* Task item *
Find the line in the entries below that contains "rewrite <- !app_assoc in". Repeat it exactly, and every line after it through the line that contains "rewrite <- !app_assoc.".

Stored items

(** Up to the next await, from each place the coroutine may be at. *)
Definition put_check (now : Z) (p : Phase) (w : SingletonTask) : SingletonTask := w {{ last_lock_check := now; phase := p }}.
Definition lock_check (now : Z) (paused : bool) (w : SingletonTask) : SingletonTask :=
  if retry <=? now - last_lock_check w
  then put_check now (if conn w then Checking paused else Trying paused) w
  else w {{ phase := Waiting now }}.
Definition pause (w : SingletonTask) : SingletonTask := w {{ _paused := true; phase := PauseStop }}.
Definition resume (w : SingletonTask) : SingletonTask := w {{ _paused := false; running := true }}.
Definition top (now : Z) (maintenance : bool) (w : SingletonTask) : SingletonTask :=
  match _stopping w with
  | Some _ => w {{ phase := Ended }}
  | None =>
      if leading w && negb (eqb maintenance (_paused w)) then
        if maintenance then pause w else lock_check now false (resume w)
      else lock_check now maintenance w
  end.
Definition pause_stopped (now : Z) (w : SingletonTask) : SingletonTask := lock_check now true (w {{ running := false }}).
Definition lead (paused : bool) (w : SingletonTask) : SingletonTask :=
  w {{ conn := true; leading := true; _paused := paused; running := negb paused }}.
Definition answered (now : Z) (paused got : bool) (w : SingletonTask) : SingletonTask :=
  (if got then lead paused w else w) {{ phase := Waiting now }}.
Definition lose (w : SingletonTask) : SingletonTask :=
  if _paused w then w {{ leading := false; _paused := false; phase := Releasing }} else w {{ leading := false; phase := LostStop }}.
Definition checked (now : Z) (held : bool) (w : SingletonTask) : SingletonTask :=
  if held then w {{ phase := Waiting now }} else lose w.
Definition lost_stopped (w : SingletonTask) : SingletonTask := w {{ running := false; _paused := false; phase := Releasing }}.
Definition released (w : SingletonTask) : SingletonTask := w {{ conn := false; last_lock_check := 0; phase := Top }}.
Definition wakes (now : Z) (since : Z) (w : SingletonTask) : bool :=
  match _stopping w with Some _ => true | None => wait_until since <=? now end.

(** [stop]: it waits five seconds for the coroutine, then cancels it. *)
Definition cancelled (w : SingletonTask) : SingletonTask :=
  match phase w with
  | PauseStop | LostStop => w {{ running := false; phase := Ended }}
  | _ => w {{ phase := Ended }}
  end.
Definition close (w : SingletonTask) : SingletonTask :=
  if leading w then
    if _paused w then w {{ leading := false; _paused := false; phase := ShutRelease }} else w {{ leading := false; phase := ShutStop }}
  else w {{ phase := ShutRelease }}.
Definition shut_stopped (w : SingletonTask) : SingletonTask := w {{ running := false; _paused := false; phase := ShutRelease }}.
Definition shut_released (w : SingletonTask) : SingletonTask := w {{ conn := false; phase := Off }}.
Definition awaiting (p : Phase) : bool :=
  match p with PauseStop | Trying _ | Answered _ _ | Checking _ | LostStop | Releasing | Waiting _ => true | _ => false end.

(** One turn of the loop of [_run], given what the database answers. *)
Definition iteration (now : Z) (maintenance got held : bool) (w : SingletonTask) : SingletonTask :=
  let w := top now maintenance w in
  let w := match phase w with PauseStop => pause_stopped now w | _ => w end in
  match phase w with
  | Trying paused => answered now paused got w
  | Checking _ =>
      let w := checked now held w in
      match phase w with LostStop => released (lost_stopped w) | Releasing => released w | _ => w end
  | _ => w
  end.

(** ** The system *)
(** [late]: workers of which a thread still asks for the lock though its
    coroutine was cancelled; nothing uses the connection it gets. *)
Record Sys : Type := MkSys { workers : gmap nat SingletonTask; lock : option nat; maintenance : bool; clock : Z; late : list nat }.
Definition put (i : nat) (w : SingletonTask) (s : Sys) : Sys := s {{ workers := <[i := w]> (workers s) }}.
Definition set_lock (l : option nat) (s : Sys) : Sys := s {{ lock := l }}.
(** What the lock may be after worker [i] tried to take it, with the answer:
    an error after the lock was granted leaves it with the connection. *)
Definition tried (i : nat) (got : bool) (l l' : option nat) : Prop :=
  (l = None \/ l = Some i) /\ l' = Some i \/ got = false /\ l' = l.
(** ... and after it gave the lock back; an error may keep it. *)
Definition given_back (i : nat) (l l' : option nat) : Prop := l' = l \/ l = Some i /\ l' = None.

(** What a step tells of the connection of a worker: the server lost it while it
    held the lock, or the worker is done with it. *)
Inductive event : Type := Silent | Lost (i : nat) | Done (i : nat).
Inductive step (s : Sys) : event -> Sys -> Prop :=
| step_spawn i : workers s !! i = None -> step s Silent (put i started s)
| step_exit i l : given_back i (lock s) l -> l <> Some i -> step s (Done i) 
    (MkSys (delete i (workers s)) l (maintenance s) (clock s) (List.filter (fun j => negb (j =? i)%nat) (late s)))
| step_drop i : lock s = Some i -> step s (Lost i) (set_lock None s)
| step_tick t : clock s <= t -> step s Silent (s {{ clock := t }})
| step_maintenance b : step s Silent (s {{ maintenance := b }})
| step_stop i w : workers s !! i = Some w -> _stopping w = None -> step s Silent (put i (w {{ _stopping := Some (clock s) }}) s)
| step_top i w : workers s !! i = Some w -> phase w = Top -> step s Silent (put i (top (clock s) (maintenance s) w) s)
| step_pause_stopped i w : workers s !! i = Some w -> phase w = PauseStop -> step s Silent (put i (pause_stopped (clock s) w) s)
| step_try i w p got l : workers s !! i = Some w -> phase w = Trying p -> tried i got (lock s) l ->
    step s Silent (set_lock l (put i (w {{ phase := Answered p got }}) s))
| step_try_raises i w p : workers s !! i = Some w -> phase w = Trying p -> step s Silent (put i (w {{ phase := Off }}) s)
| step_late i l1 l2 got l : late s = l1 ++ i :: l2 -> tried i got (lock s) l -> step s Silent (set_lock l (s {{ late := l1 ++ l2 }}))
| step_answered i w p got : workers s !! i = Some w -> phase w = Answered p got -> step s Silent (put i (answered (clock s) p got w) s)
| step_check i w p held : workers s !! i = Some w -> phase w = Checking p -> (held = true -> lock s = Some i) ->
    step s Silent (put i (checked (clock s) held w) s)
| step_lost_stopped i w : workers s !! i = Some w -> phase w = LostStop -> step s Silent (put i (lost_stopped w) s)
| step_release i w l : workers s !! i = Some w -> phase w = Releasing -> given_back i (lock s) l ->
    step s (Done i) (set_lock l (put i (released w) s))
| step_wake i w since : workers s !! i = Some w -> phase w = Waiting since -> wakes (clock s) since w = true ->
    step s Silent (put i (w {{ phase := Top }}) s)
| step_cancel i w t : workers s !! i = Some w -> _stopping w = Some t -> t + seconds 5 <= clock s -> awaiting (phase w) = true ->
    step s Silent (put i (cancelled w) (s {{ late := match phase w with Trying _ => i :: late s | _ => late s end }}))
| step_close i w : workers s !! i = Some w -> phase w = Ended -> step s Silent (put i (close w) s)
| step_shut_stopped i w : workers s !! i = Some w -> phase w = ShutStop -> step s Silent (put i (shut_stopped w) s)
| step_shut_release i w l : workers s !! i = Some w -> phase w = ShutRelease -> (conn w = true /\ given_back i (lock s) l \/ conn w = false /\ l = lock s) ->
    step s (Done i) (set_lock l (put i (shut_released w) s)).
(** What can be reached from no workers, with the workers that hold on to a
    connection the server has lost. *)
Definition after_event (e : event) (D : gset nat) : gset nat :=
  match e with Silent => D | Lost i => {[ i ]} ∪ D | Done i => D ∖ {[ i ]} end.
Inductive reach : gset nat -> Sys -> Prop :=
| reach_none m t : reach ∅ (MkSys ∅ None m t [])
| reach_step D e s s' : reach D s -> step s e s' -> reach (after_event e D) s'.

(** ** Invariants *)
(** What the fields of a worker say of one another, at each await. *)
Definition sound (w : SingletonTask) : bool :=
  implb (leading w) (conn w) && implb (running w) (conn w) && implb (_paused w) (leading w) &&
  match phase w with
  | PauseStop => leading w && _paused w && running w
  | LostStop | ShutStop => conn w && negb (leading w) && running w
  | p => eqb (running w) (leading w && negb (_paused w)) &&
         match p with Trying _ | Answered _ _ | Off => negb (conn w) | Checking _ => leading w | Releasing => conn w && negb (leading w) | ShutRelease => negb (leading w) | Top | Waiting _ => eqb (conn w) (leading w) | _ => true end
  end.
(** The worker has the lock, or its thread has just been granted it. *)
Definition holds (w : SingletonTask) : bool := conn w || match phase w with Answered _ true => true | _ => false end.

---

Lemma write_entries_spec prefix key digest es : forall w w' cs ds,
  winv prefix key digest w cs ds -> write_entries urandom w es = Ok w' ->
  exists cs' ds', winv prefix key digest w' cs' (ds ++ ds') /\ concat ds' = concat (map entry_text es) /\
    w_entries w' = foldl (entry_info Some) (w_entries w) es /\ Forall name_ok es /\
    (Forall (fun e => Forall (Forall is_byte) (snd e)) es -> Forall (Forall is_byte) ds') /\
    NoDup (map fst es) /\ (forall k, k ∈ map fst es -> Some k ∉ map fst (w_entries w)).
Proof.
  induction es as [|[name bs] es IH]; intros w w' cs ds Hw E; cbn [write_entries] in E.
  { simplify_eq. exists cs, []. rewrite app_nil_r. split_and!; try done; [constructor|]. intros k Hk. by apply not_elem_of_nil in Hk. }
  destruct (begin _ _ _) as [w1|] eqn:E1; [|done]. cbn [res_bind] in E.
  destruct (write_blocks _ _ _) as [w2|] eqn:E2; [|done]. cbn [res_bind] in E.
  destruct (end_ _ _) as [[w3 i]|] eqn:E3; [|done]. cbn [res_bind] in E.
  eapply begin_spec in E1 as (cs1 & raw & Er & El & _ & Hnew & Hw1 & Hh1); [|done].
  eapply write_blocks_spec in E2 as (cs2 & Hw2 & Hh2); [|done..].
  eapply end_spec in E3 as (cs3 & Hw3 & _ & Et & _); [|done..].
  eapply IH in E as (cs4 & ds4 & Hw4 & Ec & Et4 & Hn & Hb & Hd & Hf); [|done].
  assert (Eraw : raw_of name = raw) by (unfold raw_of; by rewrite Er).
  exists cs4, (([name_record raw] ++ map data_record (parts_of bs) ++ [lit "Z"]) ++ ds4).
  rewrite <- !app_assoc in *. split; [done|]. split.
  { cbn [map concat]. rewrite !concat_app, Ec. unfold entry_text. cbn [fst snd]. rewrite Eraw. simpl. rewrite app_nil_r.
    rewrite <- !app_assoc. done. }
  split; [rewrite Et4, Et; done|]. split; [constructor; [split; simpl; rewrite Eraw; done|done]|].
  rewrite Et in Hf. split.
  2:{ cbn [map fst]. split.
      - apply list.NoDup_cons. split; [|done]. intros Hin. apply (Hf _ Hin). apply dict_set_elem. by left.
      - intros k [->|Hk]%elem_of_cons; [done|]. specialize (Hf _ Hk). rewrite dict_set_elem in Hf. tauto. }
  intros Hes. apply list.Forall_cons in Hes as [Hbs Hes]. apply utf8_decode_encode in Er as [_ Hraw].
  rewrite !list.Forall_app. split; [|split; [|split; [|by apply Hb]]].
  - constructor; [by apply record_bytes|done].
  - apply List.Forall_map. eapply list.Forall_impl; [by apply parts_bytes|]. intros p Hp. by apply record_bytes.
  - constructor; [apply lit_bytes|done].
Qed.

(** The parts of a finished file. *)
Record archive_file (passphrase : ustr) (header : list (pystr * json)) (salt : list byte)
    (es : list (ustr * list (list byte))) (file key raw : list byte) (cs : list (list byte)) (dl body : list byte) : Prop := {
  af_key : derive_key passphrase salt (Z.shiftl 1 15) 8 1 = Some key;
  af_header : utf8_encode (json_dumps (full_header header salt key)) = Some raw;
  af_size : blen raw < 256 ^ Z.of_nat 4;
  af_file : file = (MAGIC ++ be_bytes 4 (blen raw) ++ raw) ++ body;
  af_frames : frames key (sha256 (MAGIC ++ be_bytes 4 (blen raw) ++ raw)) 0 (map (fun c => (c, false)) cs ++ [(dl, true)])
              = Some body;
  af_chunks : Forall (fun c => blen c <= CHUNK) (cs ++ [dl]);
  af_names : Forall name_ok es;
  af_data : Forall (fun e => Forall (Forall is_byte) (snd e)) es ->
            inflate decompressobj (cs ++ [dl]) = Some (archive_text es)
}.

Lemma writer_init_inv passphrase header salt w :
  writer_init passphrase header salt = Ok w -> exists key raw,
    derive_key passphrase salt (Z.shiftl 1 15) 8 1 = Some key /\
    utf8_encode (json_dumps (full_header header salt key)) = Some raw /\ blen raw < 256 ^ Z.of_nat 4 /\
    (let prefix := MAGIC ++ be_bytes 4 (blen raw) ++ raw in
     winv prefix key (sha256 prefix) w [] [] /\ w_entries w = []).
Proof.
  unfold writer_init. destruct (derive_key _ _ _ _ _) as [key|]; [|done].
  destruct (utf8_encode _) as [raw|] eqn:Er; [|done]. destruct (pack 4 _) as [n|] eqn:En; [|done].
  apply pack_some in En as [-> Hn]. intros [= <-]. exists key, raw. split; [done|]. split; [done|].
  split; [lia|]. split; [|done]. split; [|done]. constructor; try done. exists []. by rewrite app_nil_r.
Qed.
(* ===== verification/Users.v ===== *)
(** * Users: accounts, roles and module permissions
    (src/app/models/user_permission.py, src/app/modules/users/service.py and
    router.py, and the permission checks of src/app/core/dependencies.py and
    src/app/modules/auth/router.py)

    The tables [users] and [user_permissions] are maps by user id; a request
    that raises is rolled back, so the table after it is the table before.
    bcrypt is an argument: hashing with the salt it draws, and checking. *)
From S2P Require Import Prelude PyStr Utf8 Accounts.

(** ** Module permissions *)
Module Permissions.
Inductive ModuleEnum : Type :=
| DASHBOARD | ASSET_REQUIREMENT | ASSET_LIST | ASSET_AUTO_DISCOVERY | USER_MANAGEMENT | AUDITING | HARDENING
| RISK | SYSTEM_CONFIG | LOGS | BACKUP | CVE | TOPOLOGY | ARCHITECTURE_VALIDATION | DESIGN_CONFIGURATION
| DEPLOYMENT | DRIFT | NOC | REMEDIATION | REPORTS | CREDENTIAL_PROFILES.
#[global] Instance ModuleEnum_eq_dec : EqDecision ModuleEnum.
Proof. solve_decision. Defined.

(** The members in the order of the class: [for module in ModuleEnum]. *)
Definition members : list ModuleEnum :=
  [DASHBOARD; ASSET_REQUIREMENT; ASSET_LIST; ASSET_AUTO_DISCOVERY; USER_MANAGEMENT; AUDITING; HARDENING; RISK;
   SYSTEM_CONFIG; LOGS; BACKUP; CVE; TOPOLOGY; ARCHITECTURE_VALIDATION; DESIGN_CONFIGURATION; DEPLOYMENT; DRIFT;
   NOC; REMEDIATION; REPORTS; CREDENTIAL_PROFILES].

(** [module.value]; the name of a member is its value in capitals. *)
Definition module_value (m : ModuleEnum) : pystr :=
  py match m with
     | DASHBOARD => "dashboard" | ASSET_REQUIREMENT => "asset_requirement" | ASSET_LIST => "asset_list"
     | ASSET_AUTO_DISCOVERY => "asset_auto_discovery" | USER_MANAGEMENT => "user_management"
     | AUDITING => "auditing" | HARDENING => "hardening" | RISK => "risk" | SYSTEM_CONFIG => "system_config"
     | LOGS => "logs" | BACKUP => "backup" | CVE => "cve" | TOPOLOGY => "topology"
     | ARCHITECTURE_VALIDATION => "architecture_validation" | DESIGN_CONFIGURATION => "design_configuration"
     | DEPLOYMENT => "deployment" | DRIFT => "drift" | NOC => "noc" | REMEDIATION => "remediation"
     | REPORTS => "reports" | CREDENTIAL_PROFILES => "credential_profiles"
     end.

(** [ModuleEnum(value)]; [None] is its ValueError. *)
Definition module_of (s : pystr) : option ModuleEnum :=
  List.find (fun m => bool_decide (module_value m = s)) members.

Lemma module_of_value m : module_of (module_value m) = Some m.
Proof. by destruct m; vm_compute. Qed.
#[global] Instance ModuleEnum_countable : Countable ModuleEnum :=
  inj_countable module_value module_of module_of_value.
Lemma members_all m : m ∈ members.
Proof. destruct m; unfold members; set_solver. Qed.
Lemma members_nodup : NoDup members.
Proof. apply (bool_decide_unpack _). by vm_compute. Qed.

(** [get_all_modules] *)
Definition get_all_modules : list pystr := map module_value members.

* Expected answer *
  rewrite <- !app_assoc in *. split; [done|]. split.
  { cbn [map concat]. rewrite !concat_app, Ec. unfold entry_text. cbn [fst snd]. rewrite Eraw. simpl. rewrite app_nil_r.
    rewrite <- !app_assoc. done. }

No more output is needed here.